**Aim of the task**
From the line with "are both the fate [forward]. *)" to the line with "h_setpgid | h_setsid", retype every line exactly, including those two, and leave out the rest of the data below.

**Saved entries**
● ● ● ●

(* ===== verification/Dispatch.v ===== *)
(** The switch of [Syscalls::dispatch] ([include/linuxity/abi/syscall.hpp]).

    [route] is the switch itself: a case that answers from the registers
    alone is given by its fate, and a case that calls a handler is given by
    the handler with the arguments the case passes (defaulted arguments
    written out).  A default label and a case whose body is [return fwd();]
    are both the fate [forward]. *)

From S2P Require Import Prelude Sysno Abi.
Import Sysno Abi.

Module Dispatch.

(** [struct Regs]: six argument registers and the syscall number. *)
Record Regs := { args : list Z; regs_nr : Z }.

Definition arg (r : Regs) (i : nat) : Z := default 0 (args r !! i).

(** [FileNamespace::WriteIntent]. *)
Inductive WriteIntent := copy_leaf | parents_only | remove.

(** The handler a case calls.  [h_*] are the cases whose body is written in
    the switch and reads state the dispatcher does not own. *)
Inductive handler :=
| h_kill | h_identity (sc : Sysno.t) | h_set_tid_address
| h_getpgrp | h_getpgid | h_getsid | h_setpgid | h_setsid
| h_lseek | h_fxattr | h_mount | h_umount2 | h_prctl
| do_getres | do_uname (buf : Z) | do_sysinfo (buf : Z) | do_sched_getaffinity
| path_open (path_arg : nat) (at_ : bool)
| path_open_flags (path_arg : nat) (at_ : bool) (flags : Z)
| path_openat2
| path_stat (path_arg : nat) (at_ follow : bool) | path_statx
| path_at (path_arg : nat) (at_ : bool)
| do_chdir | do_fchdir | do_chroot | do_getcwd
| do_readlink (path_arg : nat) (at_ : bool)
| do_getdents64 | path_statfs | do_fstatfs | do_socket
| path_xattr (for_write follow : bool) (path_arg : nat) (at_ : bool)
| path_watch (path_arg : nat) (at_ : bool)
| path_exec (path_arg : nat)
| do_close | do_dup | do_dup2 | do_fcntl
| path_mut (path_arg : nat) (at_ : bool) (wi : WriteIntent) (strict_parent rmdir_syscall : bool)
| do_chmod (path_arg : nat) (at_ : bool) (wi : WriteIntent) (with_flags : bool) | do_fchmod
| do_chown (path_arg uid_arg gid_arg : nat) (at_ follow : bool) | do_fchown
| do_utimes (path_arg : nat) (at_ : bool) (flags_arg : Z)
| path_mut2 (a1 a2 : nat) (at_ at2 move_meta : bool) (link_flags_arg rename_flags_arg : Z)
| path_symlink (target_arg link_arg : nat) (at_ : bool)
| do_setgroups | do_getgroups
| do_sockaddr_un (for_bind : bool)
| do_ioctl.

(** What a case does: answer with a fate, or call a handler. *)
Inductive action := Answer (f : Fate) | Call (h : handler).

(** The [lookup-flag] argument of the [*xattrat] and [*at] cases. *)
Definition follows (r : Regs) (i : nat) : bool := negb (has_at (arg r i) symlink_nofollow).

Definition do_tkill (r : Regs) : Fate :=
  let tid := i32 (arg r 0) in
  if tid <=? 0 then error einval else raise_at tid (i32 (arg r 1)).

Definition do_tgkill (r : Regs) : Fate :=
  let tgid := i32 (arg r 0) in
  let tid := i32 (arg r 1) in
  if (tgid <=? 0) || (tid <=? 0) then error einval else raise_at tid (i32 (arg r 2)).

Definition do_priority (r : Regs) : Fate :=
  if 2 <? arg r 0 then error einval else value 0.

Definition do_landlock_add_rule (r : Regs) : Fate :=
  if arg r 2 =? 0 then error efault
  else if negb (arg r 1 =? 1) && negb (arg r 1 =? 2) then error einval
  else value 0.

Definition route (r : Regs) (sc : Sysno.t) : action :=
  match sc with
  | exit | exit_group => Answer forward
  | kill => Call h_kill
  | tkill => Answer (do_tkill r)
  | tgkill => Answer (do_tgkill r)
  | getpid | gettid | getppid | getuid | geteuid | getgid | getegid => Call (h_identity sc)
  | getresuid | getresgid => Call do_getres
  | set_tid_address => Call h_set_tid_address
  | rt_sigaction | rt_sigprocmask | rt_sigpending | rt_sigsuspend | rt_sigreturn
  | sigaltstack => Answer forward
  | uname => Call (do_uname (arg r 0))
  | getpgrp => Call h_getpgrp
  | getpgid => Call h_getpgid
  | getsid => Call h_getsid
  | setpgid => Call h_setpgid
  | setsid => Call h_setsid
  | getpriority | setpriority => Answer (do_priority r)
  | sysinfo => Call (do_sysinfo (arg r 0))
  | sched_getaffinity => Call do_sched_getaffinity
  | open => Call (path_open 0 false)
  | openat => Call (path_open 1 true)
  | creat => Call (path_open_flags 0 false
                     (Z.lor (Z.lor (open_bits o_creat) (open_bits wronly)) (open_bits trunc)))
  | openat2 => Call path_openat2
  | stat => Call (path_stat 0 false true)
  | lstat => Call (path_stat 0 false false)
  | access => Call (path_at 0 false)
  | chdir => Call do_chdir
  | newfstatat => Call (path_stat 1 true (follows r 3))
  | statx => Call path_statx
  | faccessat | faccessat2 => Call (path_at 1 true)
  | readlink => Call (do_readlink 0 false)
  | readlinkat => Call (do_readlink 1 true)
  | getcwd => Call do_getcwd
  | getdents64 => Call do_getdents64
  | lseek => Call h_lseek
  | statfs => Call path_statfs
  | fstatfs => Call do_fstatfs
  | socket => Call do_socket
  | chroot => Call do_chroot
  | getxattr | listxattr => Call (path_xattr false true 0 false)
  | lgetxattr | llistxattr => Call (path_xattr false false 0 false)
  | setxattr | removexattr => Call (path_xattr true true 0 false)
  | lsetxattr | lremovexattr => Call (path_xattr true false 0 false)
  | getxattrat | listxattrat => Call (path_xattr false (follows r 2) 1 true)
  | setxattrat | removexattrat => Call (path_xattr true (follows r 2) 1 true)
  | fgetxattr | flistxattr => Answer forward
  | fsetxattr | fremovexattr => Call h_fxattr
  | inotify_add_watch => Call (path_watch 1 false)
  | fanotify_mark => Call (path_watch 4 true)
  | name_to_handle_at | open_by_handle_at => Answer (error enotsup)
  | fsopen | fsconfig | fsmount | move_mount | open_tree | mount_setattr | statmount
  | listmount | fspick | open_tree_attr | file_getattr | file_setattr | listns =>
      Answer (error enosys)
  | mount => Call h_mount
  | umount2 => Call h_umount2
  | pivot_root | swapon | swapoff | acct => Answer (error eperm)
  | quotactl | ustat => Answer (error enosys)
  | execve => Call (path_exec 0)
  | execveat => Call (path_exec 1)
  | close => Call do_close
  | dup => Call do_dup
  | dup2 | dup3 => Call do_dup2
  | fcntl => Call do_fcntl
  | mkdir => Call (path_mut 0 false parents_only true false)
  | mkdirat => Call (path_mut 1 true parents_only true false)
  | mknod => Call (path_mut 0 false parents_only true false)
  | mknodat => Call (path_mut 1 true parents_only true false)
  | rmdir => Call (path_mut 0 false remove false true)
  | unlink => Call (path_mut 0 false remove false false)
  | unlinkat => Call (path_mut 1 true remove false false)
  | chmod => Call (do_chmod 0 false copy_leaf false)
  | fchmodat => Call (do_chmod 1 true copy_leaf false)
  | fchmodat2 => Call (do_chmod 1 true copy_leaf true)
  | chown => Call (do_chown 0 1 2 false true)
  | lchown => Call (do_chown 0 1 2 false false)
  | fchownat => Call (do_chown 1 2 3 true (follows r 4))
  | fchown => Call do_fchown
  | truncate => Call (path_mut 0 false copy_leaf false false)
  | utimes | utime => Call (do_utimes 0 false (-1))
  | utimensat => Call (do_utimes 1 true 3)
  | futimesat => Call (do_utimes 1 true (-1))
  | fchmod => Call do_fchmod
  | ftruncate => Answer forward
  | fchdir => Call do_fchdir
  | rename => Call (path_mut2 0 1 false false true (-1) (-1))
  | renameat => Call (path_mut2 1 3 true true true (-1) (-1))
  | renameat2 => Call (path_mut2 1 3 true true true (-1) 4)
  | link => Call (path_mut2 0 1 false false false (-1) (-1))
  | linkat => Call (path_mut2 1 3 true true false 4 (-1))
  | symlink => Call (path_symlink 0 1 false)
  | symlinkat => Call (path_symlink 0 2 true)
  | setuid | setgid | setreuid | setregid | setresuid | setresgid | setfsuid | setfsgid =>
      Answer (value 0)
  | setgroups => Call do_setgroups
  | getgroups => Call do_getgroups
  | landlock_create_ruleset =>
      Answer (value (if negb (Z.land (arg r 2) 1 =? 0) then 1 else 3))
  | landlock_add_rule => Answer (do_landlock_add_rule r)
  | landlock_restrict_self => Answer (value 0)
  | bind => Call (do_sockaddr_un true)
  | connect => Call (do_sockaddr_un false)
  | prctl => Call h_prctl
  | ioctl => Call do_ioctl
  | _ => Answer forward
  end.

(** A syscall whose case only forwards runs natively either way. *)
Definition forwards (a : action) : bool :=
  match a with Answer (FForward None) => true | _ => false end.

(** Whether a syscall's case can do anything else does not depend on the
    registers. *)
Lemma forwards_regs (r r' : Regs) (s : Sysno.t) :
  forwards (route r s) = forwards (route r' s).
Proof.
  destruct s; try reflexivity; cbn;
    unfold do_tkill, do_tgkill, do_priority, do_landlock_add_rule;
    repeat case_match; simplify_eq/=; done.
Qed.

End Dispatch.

● ● ● ●

**Response to this exercise**
    are both the fate [forward]. *)

From S2P Require Import Prelude Sysno Abi.
Import Sysno Abi.

Module Dispatch.

(** [struct Regs]: six argument registers and the syscall number. *)
Record Regs := { args : list Z; regs_nr : Z }.

Definition arg (r : Regs) (i : nat) : Z := default 0 (args r !! i).

(** [FileNamespace::WriteIntent]. *)
Inductive WriteIntent := copy_leaf | parents_only | remove.

(** The handler a case calls.  [h_*] are the cases whose body is written in
    the switch and reads state the dispatcher does not own. *)
Inductive handler :=
| h_kill | h_identity (sc : Sysno.t) | h_set_tid_address
| h_getpgrp | h_getpgid | h_getsid | h_setpgid | h_setsid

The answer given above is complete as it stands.